Each line of the data below from the one holding "(128 <= byte_val b ->" to the one holding "(** A buffer", inclusive, is to be reproduced exactly; no other line belongs in the answer.

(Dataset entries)
☆ ☆ ☆ ☆

Lemma extract_header_non_ascii_witness :
  extract_header ([x47; x49; x46] ++ xe9 :: [x39; x61; x02])
  = UnicodeDecodeError 3.
Proof.
  apply (extract_header_non_ascii [x47; x49; x46] xe9 [x39; x61; x02]).
  - cbv. reflexivity.
  - repeat constructor.
  - cbv. discriminate.
Defined.

(** ** The logical screen descriptor on arbitrary buffers *)

Lemma extract_screen_descriptor_packed (data : bytes) :
  extract_screen_descriptor data =
  (bcolour_i <- py_index data 11 ;;
   px_ratio <- py_index data 12 ;;
   b10 <- py_index data 10 ;;
   fields <- packed_screen_fields b10 ;;
   Ok {| sd_width := int_from_bytes_little (py_slice data 6 8);
         sd_height := int_from_bytes_little (py_slice data 8 10);
         sd_gc_fl := fst (fst (fst fields));
         sd_cr := snd (fst (fst fields));
         sd_sort_fl := snd (fst fields);
         sd_gc_size := snd fields;
         sd_bcolour_i := byte_val bcolour_i;
         sd_px_ratio := byte_val px_ratio |}).
Proof.
  unfold extract_screen_descriptor.
  destruct (py_index data 11) as [b11|]; [|reflexivity].
  destruct (py_index data 12) as [b12|]; [|reflexivity].
  destruct (py_index data 10) as [b10|]; [|reflexivity].
  cbn [bind]. unfold packed_screen_fields. cbv zeta.
  repeat match goal with
         | |- bind ?m _ = bind (bind ?m _) _ =>
             destruct m; cbn [bind]; [|reflexivity]
         end.
  reflexivity.
Qed.

(** What the reads in the packed byte give, byte by byte: they succeed
    from [0x20] on, the first digit read is always 1, and with the top
    bit set all four fields are the published ones. *)
Lemma packed_screen_fields_cases (b : byte) :
  (byte_val b < 32 /\ exists e, packed_screen_fields b = Raise e) \/
  (32 <= byte_val b /\
   exists cr sort_fl gc_size,
     packed_screen_fields b = Ok (1, cr, sort_fl, gc_size) /\
     0 <= cr <= 7 /\ 0 <= sort_fl <= 1 /\ 0 <= gc_size <= 7 /\
     (128 <= byte_val b ->
      (1, cr, sort_fl, gc_size) = published_screen_fields (byte_val b))).
Proof.
  destruct b;
    first [ left; split; [reflexivity | eexists; reflexivity]
          | right; split; [cbv; discriminate|];
            do 3 eexists; split; [reflexivity|];
            repeat split; try (cbv; discriminate);
            intros H; first [reflexivity | exfalso; apply H; reflexivity] ].
Qed.

Lemma int_from_bytes_little_two (bs : bytes) :
  (List.length bs <= 2)%nat -> 0 <= int_from_bytes_little bs < 65536.
Proof.
  destruct bs as [|b0 [|b1 [|b2 bs]]]; cbn [List.length int_from_bytes_little fold_right];
    intros Hlen; try lia.
  - pose proof (byte_val_range b0). lia.
  - pose proof (byte_val_range b0). pose proof (byte_val_range b1). lia.
Qed.

Lemma py_slice_length {A} (l : list A) (a b : Z) :
  0 <= a <= b -> (List.length (py_slice l a b) <= Z.to_nat (b - a))%nat.
Proof.
  intros Hab. rewrite py_slice_nonneg by assumption.
  rewrite length_firstn. lia.
Qed.

Lemma extract_screen_descriptor_short (data : bytes) :
  len data < 13 -> extract_screen_descriptor data = Raise IndexError.
Proof.
  intros Hlen. unfold extract_screen_descriptor.
  rewrite (py_index_nonneg data 11), (py_index_nonneg data 12) by lia.
  destruct (nth_error data (Z.to_nat 11)) as [b11|]; [|reflexivity].
  cbn [bind].
  assert (nth_error data (Z.to_nat 12) = None) as ->
      by (apply nth_error_None; unfold len in Hlen; lia).
  reflexivity.
Qed.

Lemma extract_screen_descriptor_long (data : bytes) (sd : screen_descriptor) :
  extract_screen_descriptor data = Ok sd -> 13 <= len data.
Proof.
  intros Hsd. destruct (Z.lt_ge_cases (len data) 13) as [Hshort|]; [|assumption].
  apply extract_screen_descriptor_short in Hshort. congruence.
Qed.

(** A buffer of fewer than 13 bytes makes [extract_screen_descriptor],
    and with it every function that starts by calling it, raise
    [IndexError]. *)
Theorem short_buffer_raises_IndexError (data : bytes) :
  len data < 13 ->
  extract_screen_descriptor data = Raise IndexError /\
  extract_global_colour_table data = Raise IndexError /\
  extract_image_descriptor data = Raise IndexError /\
  extract_image data = Some (Raise IndexError).
Proof.
  intros Hlen.
  pose proof (extract_screen_descriptor_short data Hlen) as Hsd.
  repeat split.
  - exact Hsd.
  - unfold extract_global_colour_table. rewrite Hsd. reflexivity.
  - unfold extract_image_descriptor. rewrite Hsd. reflexivity.
  - unfold extract_image, image_data_stream. rewrite Hsd. reflexivity.
Qed.

Lemma short_buffer_raises_IndexError_witness :
  extract_image (firstn 12 minimal_gif) = Some (Raise IndexError).
Proof.
  apply (short_buffer_raises_IndexError (firstn 12 minimal_gif)).
  cbv. reflexivity.
Defined.

(** The ranges of the fields of a returned screen descriptor. *)
Lemma screen_descriptor_fields (data : bytes) (sd : screen_descriptor) :
  extract_screen_descriptor data = Ok sd ->
  sd_gc_fl sd = 1 /\
  0 <= sd_cr sd <= 7 /\ 0 <= sd_sort_fl sd <= 1 /\ 0 <= sd_gc_size sd <= 7 /\
  0 <= sd_width sd < 65536 /\ 0 <= sd_height sd < 65536 /\
  0 <= sd_bcolour_i sd < 256 /\ 0 <= sd_px_ratio sd < 256.
Proof.
  intros Hsd. rewrite extract_screen_descriptor_packed in Hsd.
  destruct (py_index data 11) as [b11|]; [|discriminate]. cbn [bind] in Hsd.
  destruct (py_index data 12) as [b12|]; [|discriminate]. cbn [bind] in Hsd.
  destruct (py_index data 10) as [b10|]; [|discriminate]. cbn [bind] in Hsd.
  destruct (packed_screen_fields_cases b10)
    as [(_ & e & He)|(_ & cr & sort_fl & gc_size & He & Hcr & Hsort & Hsize & _)];
    rewrite He in Hsd; [discriminate|].
  cbn [bind] in Hsd. injection Hsd as <-.
  cbn [sd_gc_fl sd_cr sd_sort_fl sd_gc_size sd_width sd_height sd_bcolour_i
       sd_px_ratio fst snd].
  pose proof (int_from_bytes_little_two (py_slice data 6 8)
                (py_slice_length data 6 8 ltac:(lia))).
  pose proof (int_from_bytes_little_two (py_slice data 8 10)
                (py_slice_length data 8 10 ltac:(lia))).
  pose proof (byte_val_range b11). pose proof (byte_val_range b12).
  repeat split; solve [reflexivity | lia].
Qed.

(** [extract_screen_descriptor] returns exactly on the buffers of at
    least 13 bytes whose packed byte is [0x20] or more.  What it returns
    then has the global-colour flag 1, whatever the top bit of the
    packed byte, the other packed fields within their three-bit and
    one-bit ranges, and 16-bit sizes. *)
Theorem extract_screen_descriptor_returns (data : bytes) :
  ((exists sd, extract_screen_descriptor data = Ok sd) <->
   (13 <= len data /\
    exists b10, py_index data 10 = Ok b10 /\ 32 <= byte_val b10)) /\
  (forall sd, extract_screen_descriptor data = Ok sd ->
     sd_gc_fl sd = 1 /\
     0 <= sd_cr sd <= 7 /\ 0 <= sd_sort_fl sd <= 1 /\ 0 <= sd_gc_size sd <= 7 /\
     0 <= sd_width sd < 65536 /\ 0 <= sd_height sd < 65536 /\
     0 <= sd_bcolour_i sd < 256 /\ 0 <= sd_px_ratio sd < 256).
Proof.
  split; [split|].
  - intros [sd Hsd].
    split; [eapply extract_screen_descriptor_long; eassumption|].
    rewrite extract_screen_descriptor_packed in Hsd.
    destruct (py_index data 11); [|discriminate]. cbn [bind] in Hsd.
    destruct (py_index data 12); [|discriminate]. cbn [bind] in Hsd.
    destruct (py_index data 10) as [b10|]; [|discriminate]. cbn [bind] in Hsd.
    exists b10. split; [reflexivity|].
    destruct (packed_screen_fields_cases b10) as [(_ & e & He)|(Hb & _)];
      [|exact Hb].
    rewrite He in Hsd. discriminate.
  - intros (Hlen & b10 & Hb10 & Hb).
    rewrite extract_screen_descriptor_packed.
    destruct (py_index_in_range data 11) as [b11 ->]; [lia|].
    destruct (py_index_in_range data 12) as [b12 ->]; [lia|].
    rewrite Hb10. cbn [bind].
    destruct (packed_screen_fields_cases b10)
      as [(Hlt & _)|(_ & cr & sort_fl & gc_size & -> & _)]; [lia|].
    eexists. reflexivity.
  - apply screen_descriptor_fields.
Qed.

Lemma extract_screen_descriptor_returns_witness :
  (exists sd, extract_screen_descriptor minimal_gif = Ok sd) /\
  sd_gc_fl {| sd_width := 2; sd_height := 2; sd_gc_fl := 1; sd_cr := 6;
              sd_sort_fl := 0; sd_gc_size := 0; sd_bcolour_i := 0;
              sd_px_ratio := 0 |} = 1.
Proof.
  split.
  - apply (proj1 (extract_screen_descriptor_returns minimal_gif)).
    split; [cbv; discriminate|]. exists x91. split; [reflexivity|].
    cbv. discriminate.
  - apply (proj2 (extract_screen_descriptor_returns local_table_gif)).
    reflexivity.
Defined.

☆ ☆ ☆ ☆

Answer to this exercise
     (128 <= byte_val b ->
      (1, cr, sort_fl, gc_size) = published_screen_fields (byte_val b))).
Proof.
  destruct b;
    first [ left; split; [reflexivity | eexists; reflexivity]
          | right; split; [cbv; discriminate|];
            do 3 eexists; split; [reflexivity|];
            repeat split; try (cbv; discriminate);
            intros H; first [reflexivity | exfalso; apply H; reflexivity] ].
Qed.

Lemma int_from_bytes_little_two (bs : bytes) :
  (List.length bs <= 2)%nat -> 0 <= int_from_bytes_little bs < 65536.
Proof.
  destruct bs as [|b0 [|b1 [|b2 bs]]]; cbn [List.length int_from_bytes_little fold_right];
    intros Hlen; try lia.
  - pose proof (byte_val_range b0). lia.
  - pose proof (byte_val_range b0). pose proof (byte_val_range b1). lia.
Qed.

Lemma py_slice_length {A} (l : list A) (a b : Z) :
  0 <= a <= b -> (List.length (py_slice l a b) <= Z.to_nat (b - a))%nat.
Proof.
  intros Hab. rewrite py_slice_nonneg by assumption.
  rewrite length_firstn. lia.
Qed.

Lemma extract_screen_descriptor_short (data : bytes) :
  len data < 13 -> extract_screen_descriptor data = Raise IndexError.
Proof.
  intros Hlen. unfold extract_screen_descriptor.
  rewrite (py_index_nonneg data 11), (py_index_nonneg data 12) by lia.
  destruct (nth_error data (Z.to_nat 11)) as [b11|]; [|reflexivity].
  cbn [bind].
  assert (nth_error data (Z.to_nat 12) = None) as ->
      by (apply nth_error_None; unfold len in Hlen; lia).
  reflexivity.
Qed.

Lemma extract_screen_descriptor_long (data : bytes) (sd : screen_descriptor) :
  extract_screen_descriptor data = Ok sd -> 13 <= len data.
Proof.
  intros Hsd. destruct (Z.lt_ge_cases (len data) 13) as [Hshort|]; [|assumption].
  apply extract_screen_descriptor_short in Hshort. congruence.
Qed.

(** A buffer of fewer than 13 bytes makes [extract_screen_descriptor],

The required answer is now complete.